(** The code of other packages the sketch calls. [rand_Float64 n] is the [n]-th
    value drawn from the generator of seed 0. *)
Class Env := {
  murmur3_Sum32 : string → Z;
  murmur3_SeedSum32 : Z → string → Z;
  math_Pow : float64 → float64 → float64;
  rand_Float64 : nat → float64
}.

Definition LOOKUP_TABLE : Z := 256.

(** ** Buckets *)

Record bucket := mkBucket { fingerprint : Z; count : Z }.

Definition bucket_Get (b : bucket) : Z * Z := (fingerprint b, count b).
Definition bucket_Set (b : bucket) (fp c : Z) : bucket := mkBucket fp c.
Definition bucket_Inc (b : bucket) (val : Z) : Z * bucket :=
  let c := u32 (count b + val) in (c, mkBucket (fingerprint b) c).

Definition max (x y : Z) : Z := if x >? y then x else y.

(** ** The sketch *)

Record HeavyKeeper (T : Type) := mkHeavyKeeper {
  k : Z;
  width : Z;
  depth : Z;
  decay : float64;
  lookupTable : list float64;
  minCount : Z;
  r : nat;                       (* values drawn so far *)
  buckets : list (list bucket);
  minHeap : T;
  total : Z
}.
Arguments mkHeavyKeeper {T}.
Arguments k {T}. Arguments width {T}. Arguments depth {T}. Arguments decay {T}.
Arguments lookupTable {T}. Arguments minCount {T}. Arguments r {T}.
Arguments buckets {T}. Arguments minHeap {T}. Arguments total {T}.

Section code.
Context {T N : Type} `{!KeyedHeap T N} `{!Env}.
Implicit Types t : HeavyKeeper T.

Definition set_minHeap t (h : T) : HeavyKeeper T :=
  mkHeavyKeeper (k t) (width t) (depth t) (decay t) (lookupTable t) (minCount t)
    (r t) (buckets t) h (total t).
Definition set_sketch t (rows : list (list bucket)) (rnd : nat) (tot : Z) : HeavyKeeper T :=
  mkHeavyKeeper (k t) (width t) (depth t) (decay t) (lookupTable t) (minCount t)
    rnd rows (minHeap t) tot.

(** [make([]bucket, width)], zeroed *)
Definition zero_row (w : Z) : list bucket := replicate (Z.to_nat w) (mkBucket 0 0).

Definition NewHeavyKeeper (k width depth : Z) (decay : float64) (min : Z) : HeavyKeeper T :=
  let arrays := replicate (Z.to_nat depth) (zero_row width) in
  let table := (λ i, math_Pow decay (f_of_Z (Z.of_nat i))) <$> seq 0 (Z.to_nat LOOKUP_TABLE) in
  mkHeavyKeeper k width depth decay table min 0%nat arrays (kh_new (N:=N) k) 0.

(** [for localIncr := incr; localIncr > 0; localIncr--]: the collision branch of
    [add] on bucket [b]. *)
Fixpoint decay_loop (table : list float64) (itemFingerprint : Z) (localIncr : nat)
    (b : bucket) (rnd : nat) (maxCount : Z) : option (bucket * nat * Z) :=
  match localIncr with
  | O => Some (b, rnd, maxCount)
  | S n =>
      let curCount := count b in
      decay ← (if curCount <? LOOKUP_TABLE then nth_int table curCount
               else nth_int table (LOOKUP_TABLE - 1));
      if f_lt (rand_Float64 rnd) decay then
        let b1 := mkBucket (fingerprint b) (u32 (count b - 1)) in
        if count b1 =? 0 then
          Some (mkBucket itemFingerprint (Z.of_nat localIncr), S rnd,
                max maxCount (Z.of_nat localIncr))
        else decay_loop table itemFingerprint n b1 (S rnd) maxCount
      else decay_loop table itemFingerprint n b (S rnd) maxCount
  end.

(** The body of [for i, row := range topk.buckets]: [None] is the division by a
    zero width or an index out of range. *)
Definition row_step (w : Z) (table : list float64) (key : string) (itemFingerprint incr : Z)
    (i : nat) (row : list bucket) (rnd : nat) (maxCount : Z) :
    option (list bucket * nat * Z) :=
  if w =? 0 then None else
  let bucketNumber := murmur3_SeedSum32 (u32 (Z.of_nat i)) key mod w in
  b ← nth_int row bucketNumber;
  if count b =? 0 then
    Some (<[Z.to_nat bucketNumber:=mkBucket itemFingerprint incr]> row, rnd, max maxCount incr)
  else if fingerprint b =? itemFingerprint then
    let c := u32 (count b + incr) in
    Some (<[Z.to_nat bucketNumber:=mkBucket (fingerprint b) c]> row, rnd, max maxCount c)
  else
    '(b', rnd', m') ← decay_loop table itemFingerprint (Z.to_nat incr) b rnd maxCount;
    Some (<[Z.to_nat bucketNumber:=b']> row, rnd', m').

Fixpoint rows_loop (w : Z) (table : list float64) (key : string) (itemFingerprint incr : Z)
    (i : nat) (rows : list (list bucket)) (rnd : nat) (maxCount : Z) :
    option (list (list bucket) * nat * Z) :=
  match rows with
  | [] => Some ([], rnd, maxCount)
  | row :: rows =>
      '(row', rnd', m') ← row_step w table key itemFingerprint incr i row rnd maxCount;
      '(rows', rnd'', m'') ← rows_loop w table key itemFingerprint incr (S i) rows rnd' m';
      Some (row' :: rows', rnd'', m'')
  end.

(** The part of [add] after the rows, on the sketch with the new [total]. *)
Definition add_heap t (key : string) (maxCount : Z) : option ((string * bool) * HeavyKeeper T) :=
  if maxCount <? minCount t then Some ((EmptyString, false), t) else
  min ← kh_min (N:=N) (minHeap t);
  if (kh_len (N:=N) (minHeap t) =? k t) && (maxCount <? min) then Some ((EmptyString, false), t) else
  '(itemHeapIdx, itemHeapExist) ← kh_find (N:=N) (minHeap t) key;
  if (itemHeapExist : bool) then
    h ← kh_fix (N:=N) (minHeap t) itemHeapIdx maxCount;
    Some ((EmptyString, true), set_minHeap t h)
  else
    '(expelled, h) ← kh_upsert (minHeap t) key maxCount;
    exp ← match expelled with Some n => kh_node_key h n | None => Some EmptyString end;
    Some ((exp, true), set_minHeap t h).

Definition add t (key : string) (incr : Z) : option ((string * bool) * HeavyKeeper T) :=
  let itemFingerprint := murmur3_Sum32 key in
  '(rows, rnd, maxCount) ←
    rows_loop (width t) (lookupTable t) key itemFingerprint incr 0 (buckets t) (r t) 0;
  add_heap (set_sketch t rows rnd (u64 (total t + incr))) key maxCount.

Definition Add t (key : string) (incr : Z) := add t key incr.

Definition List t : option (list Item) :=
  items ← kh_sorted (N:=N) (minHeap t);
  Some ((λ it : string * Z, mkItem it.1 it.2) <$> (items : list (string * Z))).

━━━━━━━━━━

● **Task details**
Output consists of exactly the lines from the one containing "([], rnd, maxCount)" to the end of the records above, retyped without change and with nothing extra.

● **Exercise answer**
  | [] => Some ([], rnd, maxCount)
  | row :: rows =>
      '(row', rnd', m') ← row_step w table key itemFingerprint incr i row rnd maxCount;
      '(rows', rnd'', m'') ← rows_loop w table key itemFingerprint incr (S i) rows rnd' m';
      Some (row' :: rows', rnd'', m'')
  end.

(** The part of [add] after the rows, on the sketch with the new [total]. *)
Definition add_heap t (key : string) (maxCount : Z) : option ((string * bool) * HeavyKeeper T) :=
  if maxCount <? minCount t then Some ((EmptyString, false), t) else
  min ← kh_min (N:=N) (minHeap t);
  if (kh_len (N:=N) (minHeap t) =? k t) && (maxCount <? min) then Some ((EmptyString, false), t) else
  '(itemHeapIdx, itemHeapExist) ← kh_find (N:=N) (minHeap t) key;
  if (itemHeapExist : bool) then
    h ← kh_fix (N:=N) (minHeap t) itemHeapIdx maxCount;
    Some ((EmptyString, true), set_minHeap t h)
  else
    '(expelled, h) ← kh_upsert (minHeap t) key maxCount;
    exp ← match expelled with Some n => kh_node_key h n | None => Some EmptyString end;
    Some ((exp, true), set_minHeap t h).

Definition add t (key : string) (incr : Z) : option ((string * bool) * HeavyKeeper T) :=
  let itemFingerprint := murmur3_Sum32 key in
  '(rows, rnd, maxCount) ←
    rows_loop (width t) (lookupTable t) key itemFingerprint incr 0 (buckets t) (r t) 0;
  add_heap (set_sketch t rows rnd (u64 (total t + incr))) key maxCount.

Definition Add t (key : string) (incr : Z) := add t key incr.

Definition List t : option (list Item) :=
  items ← kh_sorted (N:=N) (minHeap t);
  Some ((λ it : string * Z, mkItem it.1 it.2) <$> (items : list (string * Z))).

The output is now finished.